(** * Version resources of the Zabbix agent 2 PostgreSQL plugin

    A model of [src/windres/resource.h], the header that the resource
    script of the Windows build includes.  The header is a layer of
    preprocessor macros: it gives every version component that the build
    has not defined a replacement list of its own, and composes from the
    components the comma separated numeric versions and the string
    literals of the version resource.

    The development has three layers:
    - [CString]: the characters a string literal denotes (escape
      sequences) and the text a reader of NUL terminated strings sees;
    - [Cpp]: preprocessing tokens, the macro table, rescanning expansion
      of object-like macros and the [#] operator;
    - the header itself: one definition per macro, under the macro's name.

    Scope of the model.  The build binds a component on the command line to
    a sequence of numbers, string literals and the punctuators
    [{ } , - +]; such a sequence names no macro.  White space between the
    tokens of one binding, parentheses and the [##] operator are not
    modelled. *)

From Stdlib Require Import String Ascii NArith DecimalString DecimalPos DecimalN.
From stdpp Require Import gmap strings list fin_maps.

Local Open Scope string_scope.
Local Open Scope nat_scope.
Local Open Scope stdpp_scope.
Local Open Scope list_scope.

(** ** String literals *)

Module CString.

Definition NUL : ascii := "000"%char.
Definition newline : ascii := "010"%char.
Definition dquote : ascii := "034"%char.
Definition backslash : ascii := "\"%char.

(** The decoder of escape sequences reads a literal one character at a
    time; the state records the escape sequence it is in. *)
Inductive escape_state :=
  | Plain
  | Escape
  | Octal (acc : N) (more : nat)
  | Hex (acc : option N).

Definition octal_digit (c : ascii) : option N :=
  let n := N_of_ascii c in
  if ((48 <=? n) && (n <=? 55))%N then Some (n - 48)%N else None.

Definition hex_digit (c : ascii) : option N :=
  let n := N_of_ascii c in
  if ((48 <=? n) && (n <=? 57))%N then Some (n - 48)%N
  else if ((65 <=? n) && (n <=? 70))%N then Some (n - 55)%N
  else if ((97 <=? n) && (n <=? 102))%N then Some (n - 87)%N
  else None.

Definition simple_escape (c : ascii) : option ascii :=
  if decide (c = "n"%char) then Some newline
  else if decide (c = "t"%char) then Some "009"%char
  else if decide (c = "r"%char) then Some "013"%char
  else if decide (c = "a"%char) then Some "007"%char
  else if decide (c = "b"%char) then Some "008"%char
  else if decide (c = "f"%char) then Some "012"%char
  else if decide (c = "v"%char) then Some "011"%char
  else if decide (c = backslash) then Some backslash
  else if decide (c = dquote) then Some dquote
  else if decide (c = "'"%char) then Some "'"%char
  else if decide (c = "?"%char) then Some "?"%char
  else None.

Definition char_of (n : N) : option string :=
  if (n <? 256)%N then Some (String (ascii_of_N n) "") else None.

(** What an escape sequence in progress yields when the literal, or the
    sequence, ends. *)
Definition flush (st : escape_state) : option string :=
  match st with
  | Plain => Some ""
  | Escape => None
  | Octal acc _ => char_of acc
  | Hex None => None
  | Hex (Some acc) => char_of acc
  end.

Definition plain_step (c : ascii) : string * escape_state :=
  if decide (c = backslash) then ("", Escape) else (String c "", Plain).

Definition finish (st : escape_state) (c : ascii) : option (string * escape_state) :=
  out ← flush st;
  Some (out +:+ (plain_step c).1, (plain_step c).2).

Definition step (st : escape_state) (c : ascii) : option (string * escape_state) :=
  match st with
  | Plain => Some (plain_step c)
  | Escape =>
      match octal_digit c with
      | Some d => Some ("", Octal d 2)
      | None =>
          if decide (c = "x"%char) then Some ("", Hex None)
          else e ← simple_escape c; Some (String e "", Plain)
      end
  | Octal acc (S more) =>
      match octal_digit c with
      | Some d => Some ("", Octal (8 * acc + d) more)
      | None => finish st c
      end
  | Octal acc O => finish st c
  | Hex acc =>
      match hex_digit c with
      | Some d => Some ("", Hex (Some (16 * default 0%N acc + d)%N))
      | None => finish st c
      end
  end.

▬▬▬

What you will do :: Please copy every line of the material exactly.

Answer to this task ::
(** * Version resources of the Zabbix agent 2 PostgreSQL plugin

    A model of [src/windres/resource.h], the header that the resource
    script of the Windows build includes.  The header is a layer of
    preprocessor macros: it gives every version component that the build
    has not defined a replacement list of its own, and composes from the
    components the comma separated numeric versions and the string
    literals of the version resource.

    The development has three layers:
    - [CString]: the characters a string literal denotes (escape
      sequences) and the text a reader of NUL terminated strings sees;
    - [Cpp]: preprocessing tokens, the macro table, rescanning expansion
      of object-like macros and the [#] operator;
    - the header itself: one definition per macro, under the macro's name.

    Scope of the model.  The build binds a component on the command line to
    a sequence of numbers, string literals and the punctuators
    [{ } , - +]; such a sequence names no macro.  White space between the
    tokens of one binding, parentheses and the [##] operator are not
    modelled. *)

From Stdlib Require Import String Ascii NArith DecimalString DecimalPos DecimalN.
From stdpp Require Import gmap strings list fin_maps.

Local Open Scope string_scope.
Local Open Scope nat_scope.
Local Open Scope stdpp_scope.
Local Open Scope list_scope.

(** ** String literals *)

Module CString.

Definition NUL : ascii := "000"%char.
Definition newline : ascii := "010"%char.
Definition dquote : ascii := "034"%char.
Definition backslash : ascii := "\"%char.

(** The decoder of escape sequences reads a literal one character at a
    time; the state records the escape sequence it is in. *)
Inductive escape_state :=
  | Plain
  | Escape
  | Octal (acc : N) (more : nat)
  | Hex (acc : option N).

Definition octal_digit (c : ascii) : option N :=
  let n := N_of_ascii c in
  if ((48 <=? n) && (n <=? 55))%N then Some (n - 48)%N else None.

Definition hex_digit (c : ascii) : option N :=
  let n := N_of_ascii c in
  if ((48 <=? n) && (n <=? 57))%N then Some (n - 48)%N
  else if ((65 <=? n) && (n <=? 70))%N then Some (n - 55)%N
  else if ((97 <=? n) && (n <=? 102))%N then Some (n - 87)%N
  else None.

Definition simple_escape (c : ascii) : option ascii :=
  if decide (c = "n"%char) then Some newline
  else if decide (c = "t"%char) then Some "009"%char
  else if decide (c = "r"%char) then Some "013"%char
  else if decide (c = "a"%char) then Some "007"%char
  else if decide (c = "b"%char) then Some "008"%char
  else if decide (c = "f"%char) then Some "012"%char
  else if decide (c = "v"%char) then Some "011"%char
  else if decide (c = backslash) then Some backslash
  else if decide (c = dquote) then Some dquote
  else if decide (c = "'"%char) then Some "'"%char
  else if decide (c = "?"%char) then Some "?"%char
  else None.

Definition char_of (n : N) : option string :=
  if (n <? 256)%N then Some (String (ascii_of_N n) "") else None.

(** What an escape sequence in progress yields when the literal, or the
    sequence, ends. *)
Definition flush (st : escape_state) : option string :=
  match st with
  | Plain => Some ""
  | Escape => None
  | Octal acc _ => char_of acc
  | Hex None => None
  | Hex (Some acc) => char_of acc
  end.

Definition plain_step (c : ascii) : string * escape_state :=
  if decide (c = backslash) then ("", Escape) else (String c "", Plain).

Definition finish (st : escape_state) (c : ascii) : option (string * escape_state) :=
  out ← flush st;
  Some (out +:+ (plain_step c).1, (plain_step c).2).

Definition step (st : escape_state) (c : ascii) : option (string * escape_state) :=
  match st with
  | Plain => Some (plain_step c)
  | Escape =>
      match octal_digit c with
      | Some d => Some ("", Octal d 2)
      | None =>
          if decide (c = "x"%char) then Some ("", Hex None)
          else e ← simple_escape c; Some (String e "", Plain)
      end
  | Octal acc (S more) =>
      match octal_digit c with
      | Some d => Some ("", Octal (8 * acc + d) more)
      | None => finish st c
      end
  | Octal acc O => finish st c
  | Hex acc =>
      match hex_digit c with
      | Some d => Some ("", Hex (Some (16 * default 0%N acc + d)%N))
      | None => finish st c
      end
  end.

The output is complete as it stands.